■ **Material for this task**
* * *

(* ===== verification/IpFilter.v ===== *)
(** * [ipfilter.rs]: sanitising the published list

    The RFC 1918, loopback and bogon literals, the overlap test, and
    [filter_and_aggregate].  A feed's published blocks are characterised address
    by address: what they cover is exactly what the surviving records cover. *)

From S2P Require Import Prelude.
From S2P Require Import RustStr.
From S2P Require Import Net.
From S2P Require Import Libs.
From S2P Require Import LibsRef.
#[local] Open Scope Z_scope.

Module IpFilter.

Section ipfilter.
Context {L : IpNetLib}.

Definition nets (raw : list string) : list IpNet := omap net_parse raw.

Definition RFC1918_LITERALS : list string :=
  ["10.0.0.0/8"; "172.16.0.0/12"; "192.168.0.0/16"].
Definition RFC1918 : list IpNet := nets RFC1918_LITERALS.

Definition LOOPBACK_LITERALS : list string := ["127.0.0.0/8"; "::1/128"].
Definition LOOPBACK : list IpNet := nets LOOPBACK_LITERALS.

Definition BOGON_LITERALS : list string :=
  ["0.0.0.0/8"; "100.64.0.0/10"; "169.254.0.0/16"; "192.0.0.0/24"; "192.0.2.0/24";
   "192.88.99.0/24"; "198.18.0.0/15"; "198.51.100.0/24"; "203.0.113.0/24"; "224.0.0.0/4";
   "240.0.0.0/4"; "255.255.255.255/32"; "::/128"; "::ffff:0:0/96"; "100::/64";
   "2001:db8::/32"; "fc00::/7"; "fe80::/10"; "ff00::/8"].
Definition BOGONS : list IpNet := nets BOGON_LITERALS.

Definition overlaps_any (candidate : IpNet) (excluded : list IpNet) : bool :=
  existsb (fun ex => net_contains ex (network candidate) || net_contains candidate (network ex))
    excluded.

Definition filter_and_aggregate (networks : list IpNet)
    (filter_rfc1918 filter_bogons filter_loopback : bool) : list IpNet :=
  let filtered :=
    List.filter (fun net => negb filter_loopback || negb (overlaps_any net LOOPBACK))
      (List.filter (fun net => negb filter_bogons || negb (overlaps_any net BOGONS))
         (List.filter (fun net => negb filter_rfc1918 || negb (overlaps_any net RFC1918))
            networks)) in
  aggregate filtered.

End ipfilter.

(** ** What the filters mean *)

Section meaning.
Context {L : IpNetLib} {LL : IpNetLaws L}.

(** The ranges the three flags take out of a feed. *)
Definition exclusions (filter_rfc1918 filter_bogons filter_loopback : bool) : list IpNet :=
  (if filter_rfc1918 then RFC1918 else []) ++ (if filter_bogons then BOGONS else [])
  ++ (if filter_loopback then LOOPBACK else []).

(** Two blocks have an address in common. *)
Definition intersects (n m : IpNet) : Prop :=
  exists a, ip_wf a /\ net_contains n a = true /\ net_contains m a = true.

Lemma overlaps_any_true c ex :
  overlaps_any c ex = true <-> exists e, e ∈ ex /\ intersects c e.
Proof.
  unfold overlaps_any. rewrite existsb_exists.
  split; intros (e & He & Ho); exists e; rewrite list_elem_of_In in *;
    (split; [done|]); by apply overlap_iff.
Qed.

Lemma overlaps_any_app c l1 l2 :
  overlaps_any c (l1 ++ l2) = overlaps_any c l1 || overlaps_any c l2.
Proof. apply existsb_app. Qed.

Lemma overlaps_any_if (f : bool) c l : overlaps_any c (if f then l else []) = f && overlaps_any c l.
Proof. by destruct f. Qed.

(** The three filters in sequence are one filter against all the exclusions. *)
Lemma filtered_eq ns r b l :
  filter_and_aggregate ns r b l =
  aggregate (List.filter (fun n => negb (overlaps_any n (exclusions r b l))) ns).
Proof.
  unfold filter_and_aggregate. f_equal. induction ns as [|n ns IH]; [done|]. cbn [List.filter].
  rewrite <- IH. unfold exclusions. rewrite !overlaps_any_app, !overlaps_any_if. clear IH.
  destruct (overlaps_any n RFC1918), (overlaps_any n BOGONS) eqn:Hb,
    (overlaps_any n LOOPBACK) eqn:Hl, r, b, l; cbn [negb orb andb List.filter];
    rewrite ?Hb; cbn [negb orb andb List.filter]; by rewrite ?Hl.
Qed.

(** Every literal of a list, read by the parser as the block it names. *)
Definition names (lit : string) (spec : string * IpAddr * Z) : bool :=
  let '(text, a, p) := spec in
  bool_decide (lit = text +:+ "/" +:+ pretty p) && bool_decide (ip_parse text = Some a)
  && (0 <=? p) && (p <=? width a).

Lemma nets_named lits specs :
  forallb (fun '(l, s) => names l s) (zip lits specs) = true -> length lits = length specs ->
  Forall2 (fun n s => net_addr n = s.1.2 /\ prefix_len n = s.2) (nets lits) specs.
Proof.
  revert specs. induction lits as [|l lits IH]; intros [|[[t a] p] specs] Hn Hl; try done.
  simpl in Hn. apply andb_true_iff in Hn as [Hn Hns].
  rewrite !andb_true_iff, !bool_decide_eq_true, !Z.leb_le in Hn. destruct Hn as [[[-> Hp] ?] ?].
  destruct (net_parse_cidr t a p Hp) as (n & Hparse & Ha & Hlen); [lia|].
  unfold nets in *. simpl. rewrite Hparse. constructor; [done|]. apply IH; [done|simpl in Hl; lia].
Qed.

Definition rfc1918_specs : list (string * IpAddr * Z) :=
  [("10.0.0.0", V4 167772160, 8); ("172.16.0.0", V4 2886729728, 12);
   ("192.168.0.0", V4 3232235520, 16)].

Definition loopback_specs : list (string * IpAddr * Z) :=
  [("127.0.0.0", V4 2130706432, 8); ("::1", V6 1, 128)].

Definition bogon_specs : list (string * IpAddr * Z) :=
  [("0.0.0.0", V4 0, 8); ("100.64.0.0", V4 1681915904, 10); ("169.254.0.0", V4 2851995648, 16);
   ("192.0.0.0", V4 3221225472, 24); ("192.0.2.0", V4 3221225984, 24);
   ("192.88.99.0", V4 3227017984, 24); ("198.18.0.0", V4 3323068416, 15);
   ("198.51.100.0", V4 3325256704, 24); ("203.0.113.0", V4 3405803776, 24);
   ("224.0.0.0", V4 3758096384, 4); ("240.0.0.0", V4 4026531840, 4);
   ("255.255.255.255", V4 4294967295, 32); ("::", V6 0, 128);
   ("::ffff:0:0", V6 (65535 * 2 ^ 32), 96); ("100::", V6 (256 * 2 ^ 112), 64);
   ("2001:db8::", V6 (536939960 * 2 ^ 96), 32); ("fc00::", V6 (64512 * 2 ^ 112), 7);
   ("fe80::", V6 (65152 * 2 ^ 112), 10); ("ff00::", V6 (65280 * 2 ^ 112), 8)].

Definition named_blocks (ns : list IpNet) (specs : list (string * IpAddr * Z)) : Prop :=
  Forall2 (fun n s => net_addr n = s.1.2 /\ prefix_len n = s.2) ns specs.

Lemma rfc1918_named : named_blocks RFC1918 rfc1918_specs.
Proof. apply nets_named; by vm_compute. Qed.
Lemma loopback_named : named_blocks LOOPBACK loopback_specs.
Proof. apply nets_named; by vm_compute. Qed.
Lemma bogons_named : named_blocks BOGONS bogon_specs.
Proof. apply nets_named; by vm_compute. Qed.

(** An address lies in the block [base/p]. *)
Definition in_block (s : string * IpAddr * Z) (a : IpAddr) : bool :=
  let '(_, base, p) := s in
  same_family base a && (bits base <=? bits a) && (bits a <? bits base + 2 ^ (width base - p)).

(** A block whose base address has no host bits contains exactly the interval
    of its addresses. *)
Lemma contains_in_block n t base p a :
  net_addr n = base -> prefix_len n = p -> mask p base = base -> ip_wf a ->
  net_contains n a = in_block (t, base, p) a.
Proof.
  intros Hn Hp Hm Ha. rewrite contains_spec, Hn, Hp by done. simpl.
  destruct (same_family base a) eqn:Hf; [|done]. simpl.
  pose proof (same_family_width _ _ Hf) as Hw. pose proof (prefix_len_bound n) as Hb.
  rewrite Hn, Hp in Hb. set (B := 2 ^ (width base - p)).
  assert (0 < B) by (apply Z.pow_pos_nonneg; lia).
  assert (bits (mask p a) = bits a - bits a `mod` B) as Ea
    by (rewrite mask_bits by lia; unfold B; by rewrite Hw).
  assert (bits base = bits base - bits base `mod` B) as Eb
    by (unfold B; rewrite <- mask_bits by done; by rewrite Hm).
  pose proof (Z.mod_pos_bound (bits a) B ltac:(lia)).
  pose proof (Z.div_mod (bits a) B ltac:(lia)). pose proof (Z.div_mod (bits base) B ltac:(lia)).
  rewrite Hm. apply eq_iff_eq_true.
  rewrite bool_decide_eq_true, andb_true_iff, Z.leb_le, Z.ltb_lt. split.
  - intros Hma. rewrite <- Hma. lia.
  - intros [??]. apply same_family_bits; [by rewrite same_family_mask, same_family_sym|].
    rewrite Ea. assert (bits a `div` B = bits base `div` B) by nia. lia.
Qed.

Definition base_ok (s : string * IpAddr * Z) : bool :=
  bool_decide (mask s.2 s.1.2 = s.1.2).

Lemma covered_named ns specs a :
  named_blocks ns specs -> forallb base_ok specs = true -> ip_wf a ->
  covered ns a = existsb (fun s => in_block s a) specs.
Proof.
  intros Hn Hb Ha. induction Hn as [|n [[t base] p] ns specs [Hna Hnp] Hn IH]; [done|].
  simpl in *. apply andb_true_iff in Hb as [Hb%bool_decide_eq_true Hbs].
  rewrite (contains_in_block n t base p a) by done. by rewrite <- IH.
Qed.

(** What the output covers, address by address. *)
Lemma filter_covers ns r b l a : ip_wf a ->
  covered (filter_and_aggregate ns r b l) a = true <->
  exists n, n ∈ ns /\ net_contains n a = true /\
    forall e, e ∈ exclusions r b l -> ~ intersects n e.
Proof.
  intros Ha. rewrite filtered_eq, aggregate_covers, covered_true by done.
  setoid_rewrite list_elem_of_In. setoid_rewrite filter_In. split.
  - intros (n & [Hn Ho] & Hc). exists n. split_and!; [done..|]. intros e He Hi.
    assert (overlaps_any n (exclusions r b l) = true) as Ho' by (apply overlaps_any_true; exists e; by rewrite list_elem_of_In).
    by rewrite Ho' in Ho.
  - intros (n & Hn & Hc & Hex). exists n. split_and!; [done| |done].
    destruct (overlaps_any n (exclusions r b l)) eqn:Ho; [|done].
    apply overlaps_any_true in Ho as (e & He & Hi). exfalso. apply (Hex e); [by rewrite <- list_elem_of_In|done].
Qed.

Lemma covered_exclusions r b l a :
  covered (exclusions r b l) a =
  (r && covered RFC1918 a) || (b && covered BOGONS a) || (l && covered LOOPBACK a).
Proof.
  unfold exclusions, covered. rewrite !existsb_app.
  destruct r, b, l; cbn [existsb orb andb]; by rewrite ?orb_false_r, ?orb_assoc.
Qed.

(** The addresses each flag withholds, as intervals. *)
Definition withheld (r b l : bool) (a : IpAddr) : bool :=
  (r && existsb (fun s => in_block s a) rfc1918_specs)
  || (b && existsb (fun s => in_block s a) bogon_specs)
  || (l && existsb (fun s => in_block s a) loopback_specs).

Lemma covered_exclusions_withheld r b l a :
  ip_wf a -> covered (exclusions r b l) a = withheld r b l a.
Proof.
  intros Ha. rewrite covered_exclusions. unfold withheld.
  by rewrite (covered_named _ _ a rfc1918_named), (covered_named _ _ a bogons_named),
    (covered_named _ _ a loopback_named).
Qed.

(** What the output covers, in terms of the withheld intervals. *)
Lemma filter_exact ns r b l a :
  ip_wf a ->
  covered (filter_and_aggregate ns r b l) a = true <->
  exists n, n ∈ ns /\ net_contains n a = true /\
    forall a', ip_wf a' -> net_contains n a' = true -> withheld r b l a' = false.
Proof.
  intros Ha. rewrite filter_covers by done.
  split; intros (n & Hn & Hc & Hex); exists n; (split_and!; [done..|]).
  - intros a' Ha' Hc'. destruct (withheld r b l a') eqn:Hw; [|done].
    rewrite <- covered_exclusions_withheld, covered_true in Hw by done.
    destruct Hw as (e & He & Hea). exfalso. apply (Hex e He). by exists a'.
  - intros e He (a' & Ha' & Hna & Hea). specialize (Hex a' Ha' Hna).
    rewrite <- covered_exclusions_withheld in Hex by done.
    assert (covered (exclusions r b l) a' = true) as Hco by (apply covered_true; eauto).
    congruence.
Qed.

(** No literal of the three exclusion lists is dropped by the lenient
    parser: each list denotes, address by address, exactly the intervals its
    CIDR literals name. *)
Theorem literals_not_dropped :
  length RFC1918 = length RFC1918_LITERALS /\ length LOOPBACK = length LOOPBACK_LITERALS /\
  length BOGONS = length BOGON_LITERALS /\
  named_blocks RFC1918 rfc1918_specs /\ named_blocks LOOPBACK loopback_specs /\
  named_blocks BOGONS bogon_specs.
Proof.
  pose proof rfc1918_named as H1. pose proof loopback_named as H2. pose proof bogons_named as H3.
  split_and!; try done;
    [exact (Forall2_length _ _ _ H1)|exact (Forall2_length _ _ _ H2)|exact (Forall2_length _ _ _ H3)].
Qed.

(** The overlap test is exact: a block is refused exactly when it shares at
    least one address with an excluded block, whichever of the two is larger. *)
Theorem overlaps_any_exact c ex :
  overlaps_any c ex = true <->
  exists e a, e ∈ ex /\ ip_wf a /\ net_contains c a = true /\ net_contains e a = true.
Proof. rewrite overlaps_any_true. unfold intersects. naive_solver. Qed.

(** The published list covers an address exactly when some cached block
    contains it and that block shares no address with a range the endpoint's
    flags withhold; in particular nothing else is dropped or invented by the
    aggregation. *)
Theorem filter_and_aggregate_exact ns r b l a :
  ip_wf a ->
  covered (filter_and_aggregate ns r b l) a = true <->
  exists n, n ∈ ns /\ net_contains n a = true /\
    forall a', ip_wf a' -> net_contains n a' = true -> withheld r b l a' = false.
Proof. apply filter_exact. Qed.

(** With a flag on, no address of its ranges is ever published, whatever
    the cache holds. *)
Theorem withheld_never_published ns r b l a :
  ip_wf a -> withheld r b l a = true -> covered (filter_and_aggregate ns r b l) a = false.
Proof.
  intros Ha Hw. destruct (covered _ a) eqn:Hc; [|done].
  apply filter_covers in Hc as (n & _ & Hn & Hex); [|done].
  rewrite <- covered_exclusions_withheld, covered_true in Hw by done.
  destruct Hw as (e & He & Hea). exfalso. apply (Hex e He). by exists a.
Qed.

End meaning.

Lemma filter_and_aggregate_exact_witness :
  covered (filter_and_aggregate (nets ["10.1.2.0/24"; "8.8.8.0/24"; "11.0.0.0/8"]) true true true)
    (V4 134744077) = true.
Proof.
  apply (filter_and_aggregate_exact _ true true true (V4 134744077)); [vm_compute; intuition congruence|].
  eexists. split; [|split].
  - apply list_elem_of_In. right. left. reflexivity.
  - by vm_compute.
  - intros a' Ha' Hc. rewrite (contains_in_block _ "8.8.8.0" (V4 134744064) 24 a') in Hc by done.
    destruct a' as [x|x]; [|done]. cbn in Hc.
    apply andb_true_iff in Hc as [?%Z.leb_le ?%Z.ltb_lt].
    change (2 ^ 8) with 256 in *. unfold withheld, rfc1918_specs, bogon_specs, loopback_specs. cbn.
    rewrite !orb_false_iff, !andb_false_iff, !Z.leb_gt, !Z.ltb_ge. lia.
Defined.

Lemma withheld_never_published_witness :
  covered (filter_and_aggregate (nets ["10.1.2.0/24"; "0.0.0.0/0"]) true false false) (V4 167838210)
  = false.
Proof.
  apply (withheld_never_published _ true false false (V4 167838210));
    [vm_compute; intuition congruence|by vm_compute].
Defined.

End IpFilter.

* * *

■ **Exercise aim**
Start at the first line of the material and transcribe each line exactly, stopping once the line containing "Definition nets (raw" has been written.

■ **Your response**
(* ===== verification/IpFilter.v ===== *)
(** * [ipfilter.rs]: sanitising the published list

    The RFC 1918, loopback and bogon literals, the overlap test, and
    [filter_and_aggregate].  A feed's published blocks are characterised address
    by address: what they cover is exactly what the surviving records cover. *)

From S2P Require Import Prelude.
From S2P Require Import RustStr.
From S2P Require Import Net.
From S2P Require Import Libs.
From S2P Require Import LibsRef.
#[local] Open Scope Z_scope.

Module IpFilter.

Section ipfilter.
Context {L : IpNetLib}.

Definition nets (raw : list string) : list IpNet := omap net_parse raw.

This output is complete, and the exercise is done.